Stimulation and Suppression of the Mineralocorticoid Hormones in Normal Subjects and Adrenocortical Disorders*

Abstract

Introduction Since the identification of aldosterone as the potent salt-retaining and potassium-secreting hormone of the adrenal cortex and being devoid of glucocorticoid properties, the more general term “mineralocorticoid hormone” (MCH) gradually evolved. This term was of particular importance in the clinical arena after the description of primary aldosteronism in 1955. Aldosterone alone was not the sole MCH causing hypertension and renal potassium wasting. Other hypertensive disorders were recognized as either due to deoxycorticosterone (DOC), or the cumulative MCH effect of all steroids of the zona fasciculata (ZF). Disorders of blood pressure and many disorders of potassium metabolism require assessment of the production of MCHs. Additional MCHs, less potent on a molar basis, were soon identified. Their zonal origins and regulation provided new insights into adrenal mechanisms.

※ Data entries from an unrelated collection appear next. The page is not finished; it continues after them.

(** * PaperClip (bot.py): the multi-provider dispatch engine

    A shallow embedding of [bot.py]: the retry-delay parser
    ([parse_retry_delay_seconds]), the response post-processor
    ([minimalize_response]), the provider loader ([load_providers]), the two
    provider adapters ([call_provider]), the dispatcher ([send_prompt]), the
    sessions ([start_session], [save_session]), the prompt handler
    ([process_clip_as_prompt]) and the bodies of the two loops
    ([clipboard_watcher], [stdin_loop]).

    Conventions.
    - Python [str] values are lists of characters ([text]) with code points
      below 256 (Latin-1); [\d], [\w], [\s], [str.isspace], [str.strip],
      [str.lower] and [str.splitlines] are the Python ones on these
      characters, which for a [str] are the Unicode classes (the no-break
      space is white space, NEL ends a line, the accented letters are word
      characters).
    - Decoded JSON is the inductive [json]; a Python operation that can raise
      returns a [res]. [int] of a string raises above 4300 digits.
    - [time.time()] readings are rationals. A sum of floats is rounded to
      the nearest double ([float_add]); an int that is added to a float is
      converted first, which raises [OverflowError] from about 1.8e308.
    - The network, the clock and the disk are an environment [Env] of
      oracles; the dispatcher threads the program state [Sys] explicitly.
    - [send_prompt] is a coroutine. [send_prompt], [dispatch] and [attempts]
      describe a submission that runs alone; the tasks that
      [clipboard_watcher] creates can be in flight together, and
      [send_prompt_co] with [interleave] describe that: a task runs from one
      wait to the next on the globals that the others share with it. *)

From Stdlib Require Import List Ascii String ZArith QArith Qabs Bool Lia Arith.
From Stdlib Require Import Sorting.Sorted Sorting.Permutation.
Import ListNotations.

Close Scope Q_scope.
Open Scope Z_scope.
Open Scope list_scope.

(* ================================================================== *)
(** ** Text *)
(* ================================================================== *)

Definition text := list ascii.

Definition str (s : string) : text := list_ascii_of_string s.

(** [len] *)
Definition len {A : Type} (l : list A) : nat := List.length l.

Definition code (c : ascii) : nat := nat_of_ascii c.

Definition between (lo hi : nat) (c : ascii) : bool :=
  (lo <=? code c)%nat && (code c <=? hi)%nat.

(** [\d]: among the characters below 256 the decimal digits are the ASCII
    ones. *)
Definition is_digit (c : ascii) : bool := between 48 57 c.

(** The letters of Latin-1 besides the ASCII ones: the two ordinal
    indicators, the micro sign, and the accented letters (the multiplication
    and the division sign, 215 and 247, are none). *)
Definition is_latin1_letter (c : ascii) : bool :=
  (code c =? 170)%nat || (code c =? 181)%nat || (code c =? 186)%nat
  || between 192 214 c || between 216 246 c || between 248 255 c.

Maneuvers to stimulate and suppress production of the MCH vary greatly but generally follow attempts to influence the set of the renin-angiotensin or the ACTH-cortisol feedback system. The major MCH in the peripheral circulation is aldosterone, a product of the zona glomerulosa (ZG), and is under primary control of the renin-angiotensin system (RAS) (1). Its precursor, 18- hydroxycorticosterone (18-OHB), though not an effective MCH, also appears in peripheral circulation (2, 3). Earlier aldosterone precursors such as DOC and corticosterone (B) only achieve importance when there is overactivity of this pathway in benign aldosterone-producing adenoma (3, 4).